A lifelong artist, his early detailed pencil illustrations became a signature for Horse Country Catalog. He honed his skills as a faux finish artist and mastered marble, plaster, striée and wood grain finishes. One of his paintings on display in a restaurant in McLean, Virginia caught the eye of an employer who invited him to paint murals within model homes. “For the next 10 years, I painted dragons, Tuscan gardens, cityscape theaters, whimsical nursery scenes, curved staircases, and domed fresco ceilings,” Pabis recalled. “Every home brought a new adventure and a new way to express myself artistically.”
Pabis broadened his work outdoors. Now, with dozens of murals in public venues, schools, churches, restaurants, and corporate campuses on the East coast, Pabis is as prolific as he is creative. Still, he remains humble about his talents. “I’ve always loved to draw and paint. Painting is my way to create something meaningful in this world.”
The Making of a Public Mural
Creating public art is no small undertaking. “The space and size of mural is almost always chosen by the institution prior to painting,” he said. “Sometimes the client has a specific idea in mind, and I then must marry that to a concept that will complement the space. Murals need energy and excitement to work best, maybe even something unexpected and a bit surprising.”
When clients offer Pabis a blank canvas and free reign to design, his imagination takes over. For Washington D.C. public schools, he has created visual playgrounds and a series of portraits to inspire students with depictions of great thought leaders like Martin Luther King Jr., Maya Angelou, Albert Einstein, and Malala.
So how does the process work? After a proposal is accepted and any necessary permits obtained, physical materials gathered, and often weeks of on-site work yet to happen, project management may involve numerous planning meetings and schedules with built-in weather contingencies. Pabis begins with a series of detailed sketches until he lands on the final concept.
“After I draw the finished design on the space using a grid system, I get ready to paint,” he explained. Occasionally he will draw the design ahead of time on huge sheets of paper in his studio. “I typically paint in good weather, but occasionally I’ll use a scaffold as a roof to protect the work in progress.” Though he doesn’t want to reveal all of his trade secrets, Pabis works in water-based paint and applies a protective clear coat to the finished murals that range in size from just a few feet to more than 25 feet high by 100 feet long.

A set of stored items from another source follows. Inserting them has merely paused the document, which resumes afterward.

(* ===== verification/GitDeliver.v ===== *)
(** * GitDeliver: what a successful export delivers

    The theorem about [project_impl] of src/src/repo/git_projection.rs on a history
    without cycles: when it succeeds, every snapshot in the history of a visible timeline
    has its commit, whose parents are the commits of its parents and whose tree reads back
    as the files of the snapshot the accessor may see; every visible timeline has its
    branch, and the sidecar leads from each snapshot to its commit. *)

From S2P Require Import Prelude Graph Topo Order Ids Text Objects Store Lattice Access Walk Refs RefStore Acl Signing Policy Merge Repo Git GitProject GitImportFacts GitProjectFacts GitFormat GitExport.
From Stdlib Require Import Ascii.

(** ** Loops that establish something *)
Lemma iter_establishes {S X} (P : S → Prop) (f : X → M S ()) l x s s' : x ∈ l →
  (∀ s s', f x s = (Ok (), s') → P s') → (∀ y s s', y ∈ l → f y s = (Ok (), s') → P s → P s') →
  M_iter f l s = (Ok (), s') → P s'.
Proof.
  intros Hx He Hk. revert s. assert (∀ l', (∀ y, y ∈ l' → y ∈ l) → ∀ s, P s → M_iter f l' s = (Ok (), s') → P s') as Hrest.
  { induction l' as [|y l' IH]; intros Hl s Hs; cbn [M_iter]; [by intros [= <-]|]. intros ([] & s1 & Hy & Hr)%M_bind_Ok.
    eapply IH; [|by eapply Hk, Hs; [apply Hl; left|]|exact Hr]. intros z ?. apply Hl. by right. }
  assert (∀ l', (∀ y, y ∈ l' → y ∈ l) → x ∈ l' → ∀ s, M_iter f l' s = (Ok (), s') → P s') as Hall; [|by intros s; apply Hall].
  induction l' as [|y l' IH]; intros Hl; [by intros ?%elem_of_nil|]. intros Hin s. cbn [M_iter]. intros ([] & s1 & Hy & Hr)%M_bind_Ok.
  apply elem_of_cons in Hin as [<-|Hin].
  - eapply Hrest; [|by eapply He|exact Hr]. intros z ?. apply Hl. by right.
  - eapply IH; [|done|exact Hr]. intros z ?. apply Hl. by right.
Qed.

Lemma omap_agree (m m' : gmap ObjectId GitId) (ps : list ObjectId) : (∀ p, p ∈ ps → m !! p = m' !! p) →
  omap (λ p, m !! p) ps = omap (λ p, m' !! p) ps.
Proof.
  induction ps as [|p ps IH]; intros Hp; [done|]. cbn [omap list_omap]. rewrite (Hp p) by left.
  rewrite IH; [done|]. intros q ?. apply Hp. by right.
Qed.

Section deliver.
Context {R : Type} `{RefBackendLaws R, IoText, Ed25519}.
Context {A : Type} `{AclBackend A}.
Context {D : Type} `{GitOdbLaws D, MapCodec, GixFormat}.
Context (s : Repository R A) (accessor : Accessor) (L : LabelLattice) (rs : LabelRuleSet).
Context (Hrefs : be_inv (r_refs s)) (HL : get_lattice (r_acls s) = Ok L) (Hrs : get_label_ruleset (r_acls s) = Ok rs).
Abbreviation Os := (r_objects s).

Definition visible_paths (snap : Snapshot) : res (gmap string ObjectId) :=
  walk_tree_filtered Os L rs accessor (snap_root snap) "" ∅.

(** The commit of a snapshot, its parents by what has been exported. *)
Definition delivered (F : D) (id_map : gmap ObjectId GitId) (snap : Snapshot) (g : GitId) : Prop := ∃ tree flat,
  odb_view F !! g = Some (GitCommit, encode_commit tree (omap (λ p, id_map !! p) (snap_parents snap)) (commit_identity snap) (snap_message snap)) ∧
  visible_paths snap = Ok flat ∧ reads_back Os F flat tree.

Definition is_snapshot (x : ObjectId) : Prop := ∃ snap, Os !! x = Some (Ok (OSnapshot snap)).
(** What the loop over the snapshots has exported. *)
Definition exported (F : D) (done : list ObjectId) (id_map : gmap ObjectId GitId) : Prop :=
  (∀ x, is_Some (id_map !! x) ↔ x ∈ done ∧ is_snapshot x) ∧
  ∀ x snap g, Os !! x = Some (Ok (OSnapshot snap)) → id_map !! x = Some g → delivered F id_map snap g.

Context (Hflat : ∀ x snap flat, history_visible s accessor L rs x snap → visible_paths snap = Ok flat → flat_ok flat).

Lemma exported_snoc F ordered l1 x l2 id_map snap g : ordered = l1 ++ x :: l2 → NoDup ordered → parents_first (parent_of Os) ordered →
  Os !! x = Some (Ok (OSnapshot snap)) → exported F l1 id_map → delivered F id_map snap g → exported F (l1 ++ [x]) (<[x := g]> id_map).
Proof.
  intros Heq Hnd Hp Hx [Hdom Hdel] Hg.
  assert (x ∉ l1) as Hnew by (rewrite Heq in Hnd; apply NoDup_app in Hnd as (_ & Hn & _); intros ?; by apply (Hn x); [|left]).
  assert (∀ y snap' p, y ∈ l1 ++ [x] → Os !! y = Some (Ok (OSnapshot snap')) → p ∈ snap_parents snap' → id_map !! p = <[x := g]> id_map !! p) as Hkeep.
  { intros y snap' p Hy Hs Hps. symmetry. apply lookup_insert_ne. intros <-. apply Hnew.
    assert (parent_of Os y x) as Hpar by by exists snap'. apply elem_of_app in Hy as [(a & b & ->)%list_elem_of_split| ->%list_elem_of_singleton].
    - apply elem_of_app. left. apply (Hp a y (b ++ x :: l2)); [|done]. by rewrite Heq, <- (assoc_L (++)).
    - by apply (Hp l1 x l2). }
  split.
  - intros y. destruct (decide (x = y)) as [->|Hne].
    + rewrite lookup_insert_eq. split; [|by eexists]. intros _. split; [apply elem_of_app; right; left|by exists snap].
    + rewrite lookup_insert_ne by done. rewrite Hdom, elem_of_app, list_elem_of_singleton. naive_solver.
  - intros y snap' g' Hy Hm. assert (y ∈ l1 ++ [x] ∧ delivered F id_map snap' g') as [Hin (tree & flat & Ho & Hv)].
    { destruct (decide (x = y)) as [->|Hne].
      - rewrite lookup_insert_eq in Hm. simplify_eq. split; [apply elem_of_app; right; left|done].
      - rewrite lookup_insert_ne in Hm by done. split; [|by eapply Hdel]. apply elem_of_app. left. by apply Hdom; eauto. }
    exists tree, flat. split; [|done]. rewrite <- (omap_agree id_map); [exact Ho|]. intros p. by eapply Hkeep.
Qed.

Lemma snapshots_exported F ordered : NoDup ordered → parents_first (parent_of Os) ordered →
  (∀ x, x ∈ ordered → in_history s accessor L rs x) →
  yields F (M_fold (project_snapshot (D := D) s accessor L rs) ∅ ordered) (exported F ordered).
Proof.
  intros Hnd Hp Hh. eapply yields_weaken; [apply (yields_fold F _ (exported F) ordered [] ∅)|].
  - intros l1 x l2 id_map Heq. simpl in Heq. unfold project_snapshot. apply yields_lift. intros obj Hobj.
    assert (x ∉ l1) as Hnew by (rewrite Heq in Hnd; apply NoDup_app in Hnd as (_ & Hn & _); intros ?; by apply (Hn x); [|left]).
    assert (¬ is_snapshot x → exported F l1 id_map → exported F (l1 ++ [x]) id_map) as Hskip.
    { intros Hns [Hdom Hdel]. split; [|done]. intros y. rewrite Hdom, elem_of_app, list_elem_of_singleton. naive_solver. }
    destruct obj as [[| |snap| | | | | | | | | |]|]; try (apply yields_ret, Hskip; intros [snap' Hs];
      apply os_get_Some in Hs; rewrite Hs in Hobj; discriminate Hobj).
    apply os_get_Some in Hobj. apply yields_lift. intros flat Hw.
    eapply yields_bind; [apply tree_reads_back|].
    { eapply Hflat; [|exact Hw]. split; [|exact Hobj]. apply Hh. rewrite Heq. apply elem_of_app. right. left. }
    intros tree. eapply yields_bind; [apply yields_write|]. intros g. apply yields_ret. intros Hg Ht HI.
    eapply exported_snoc; [exact Heq|done..|]. by exists tree, flat.
  - intros id_map Hi. apply Hi. split; [|done]. intros x. rewrite lookup_empty. split; [by intros []|by intros [?%elem_of_nil _]].
Qed.

(** ** The references *)
Lemma loose_ref_Ok name g (t t' : Target D) : write_loose_ref name g t = (Ok (), t') →
  t_odb t' = t_odb t ∧ t_files t' = <[split_on "/" name := str_bytes (git_hex g +:+ newline)]> (t_files t).
Proof.
  unfold write_loose_ref. intros ([] & t1 & Hc & Hw)%M_bind_Ok. unfold create_parent_dirs in Hc. destruct (existsb _ _); [done|].
  injection Hc as <-. unfold fs_write in Hw. case_decide; [done|]. by injection Hw as <-.
Qed.
Lemma branch_Ok id_map h (t t' : Target D) : project_branch id_map h t = (Ok (), t') →
  t_odb t' = t_odb t ∧ t_files t' = match id_map !! h.2 with
    | Some g => <[split_on "/" ("refs/heads/" +:+ as_str h.1) := str_bytes (git_hex g +:+ newline)]> (t_files t)
    | None => t_files t
    end.
Proof. unfold project_branch. destruct (id_map !! h.2); [apply loose_ref_Ok|]. by intros [= <-]. Qed.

Pabis has enjoyed collaboration with mosaic artist Tony Owens for murals that beautify spaces around historic downtown Frederick, Maryland. Their first joint project, North of Fourth, is a two-panel mural that depicts the sun and the moon in mosaic tile and trompe l’oeuil painting. The mural marks North Pointe, Frederick’s first “green” neighborhood. “It’s the first large public mural I designed and painted,” Jack said. “The weather was gorgeous that September, and my whole family worked with me.”
The Lord Nickens Mural in Frederick, Maryland honors a local Civil Rights hero and holds special meaning for Pabis. “My son, John, and I worked on this a lot together. At the unveiling ceremony, I had the opportunity to meet Lord Nickens’ relatives, and they were most appreciative.”
Whether he’s painting King Kong scaling the Empire State Building or music in motion, Pabis is happy. “I’m glad my art makes people smile.”
To commission a mural, painting or illustration for your public or private venue, contact Jack Pabis at 240.674.2934 or reach the artist through his website. Fine art paintings may also be purchased on Etsy.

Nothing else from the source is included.